Il aperçut alors les toits des chaumières qui bordaient le fleuve. Celles-ci
étaient construites de manière anarchique le long des quais de bois. Plus loin
en amont, au sommet d'une petite butte, trônait une demeure plus imposante,
faite de briques. Depuis son promontoire, elle dominait le hameau; elle était
entourée d'un mur de briques également, munit d'un portail de fer forgé. Un
pont de pierre se dressait entre les deux rives qui se rapprochaient à cet endroit.

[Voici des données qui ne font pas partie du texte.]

(** * Flocka API: the card exchange reconciliation routes

    A shallow embedding of the exchange routes of the Flocka backend
    (Hono handlers over a Cloudflare D1 database):
    - [ExchangesV1]: [src/routes/exchanges.ts] (collect, update, delete,
      URL mutual exchange, token info, QR exchange with token deletion,
      proximity request and response);
    - [ExchangesV2]: the later exchanges router (collect, update, delete,
      QR token generation, instant bidirectional QR exchange, QR log feed);
    - [Cards]: the exchange credential issuing routes of the cards router;
    - [QR]: [parseCardExchangeQRData] of the QR utilities;
    - the cleanup router ([POST /cleanup/expired-tokens],
      [GET /cleanup/stats]).

    The database is an explicit state (one list per table, in insertion
    order).  A handler is a computation in a small state/early-return/
    exception monad: [c.json(...)] inside the [try] is an early return,
    an exception of the database (a violated UNIQUE constraint, an
    [undefined] binding, a missing table) aborts the
    remaining statements and is turned into a response by the handler's
    [catch].  D1 has no multi-statement transactions, so every statement
    already run stays committed when a later one throws.

    Modelling conventions:
    - ids (users, cards, exchange rows, tokens, logs, requests) are [nat];
      [crypto.randomUUID()] draws are explicit arguments of the handlers
      (UUIDs are assumed not to collide, the PRIMARY KEY on [id] is not
      re-checked on insert); a path segment [:id] is the text of an id,
      [string_of_id];
    - [Date.now()] is an explicit argument [now] (milliseconds, [Z]); the
      SQL clock [datetime("now")] is the same instant;
    - a stored [expires_at] is a [Stamp]: SQL datetime text, ordered as
      the instants it denotes (compared in milliseconds, as the request
      expiries), or ISO 8601 text, which SQLite compares with the
      datetime text character by character;
    - a request body field that a handler passes to [.bind(...)] as it
      is comes as [option (option A)]: [None] when the key is absent
      ([undefined]), [Some None] when it is [null]; D1 throws on an
      [undefined] binding before the statement runs.  A field the
      handlers only test for truthiness is [option A], [None] when it is
      absent or falsy;
    - the JSON value that [JSON.parse(atob(token))] or [JSON.parse(qrData)]
      yields is given as a record of optional fields, [None] for the whole
      value when the decoding throws; a [null] [expires] is given as
      [Some 0], the number JavaScript compares it as;
    - a router tries its routes in registration order and the first
      route whose pattern matches answers (no handler calls [next()]). *)

From Stdlib Require Import String List ZArith Bool Lia Permutation Sorting.Sorted.
Import ListNotations.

Au loin, on apercevait une tour de garde, qui se dressait fasse à l'épaisse
forêt qui encerclait le petit hameau, comme un étau verdoyant.
Les
matelots établirent un pont improvisé entre le quai et le bateau et
commencèrent à acheminer les blessés, sous la direction du capitaine Fargas. De
l'autre côté du bateau, Bolden semblait
dans une colère noire et se défoulait sur son garde du corps qui subissait
calmement la pitoyable crise du marchand.
-
Cosgrave est complètement incompétent ! Cet arriéré n'est pas capable de me
mener à destination dans les délais prévu ! Combien de temps et d'argent
vais-je perdre à cause de cet imbécile ? pestait-il en faisant les cent pas
face à l'ogrun. Quand à vous, ajouta-t-il en pointant son doigt gras sur Borok,
vous auriez dû mieux protéger cet équipage ! Je ne vous paye pas pour...
Le
petit marchand replet s'interrompit en voyant Mordecai s'approcher d'eux.
-
Alors vous ! commença-t-il en fixant le vieux mercenaire d'un œil mauvais. Vous
ne valez pas la moitié de ce que je vous paye espèce de vieillard décharné et
sénile ! Vous n'êtes même pas capable de vous protéger vous-même ! Votre
débilité et votre incompétence atteignent des sommets que c'est à se demander
qu'elle chienne a pu vous mettre au mon...
Le
marchand n'eut pas le temps de finir sa phrase qu'un poing ganté percuta son
nez et le renversa. Il se redressa comme il put, portant la main à son nez
gonflé, d’où s’écoulait du sang. Bolden ouvrit la bouche pour proférer quelque insulte,
mais Mordecai le saisit par le col et le ramena à sa hauteur, plongeant un
regard furieux dans le celui du marchand.
-
Tu parles beaucoup pour un petit goret, dit-il doucement sur un ton de mépris,
ton être entier me dégoute, tu ne sais rien du combat et de la mort. Je te
conseille donc de fermer le trou à merde qui te sert de bouche, de poser ton
énorme postérieur et d'attendre que l'on puisse repartir. Ces hommes t'ont
protégé, alors montre un peu de respect.
Sur ces mots, il relâcha son étreinte et le
marchand s'effondra les yeux terrifié, puis il se mit à ramper dans un coin
pour s'y réfugier, en couinant comme un porcelet.
Mordecai
se tourna vers son ami qui le regardait avec effarement. Il savait que les
ogruns avaient une vision très précise de la loyauté, ainsi que du respect qui
était dû à un employeur. Il lui adressa un sourire que l'ogrun lui rendit,
l'air amusé.
Alors
que l'équipage avait fini de débarquer les blessés, un homme monta à bord,
exposant sa silhouette gracile au soleil, qui illuminait son pourpoint blanc.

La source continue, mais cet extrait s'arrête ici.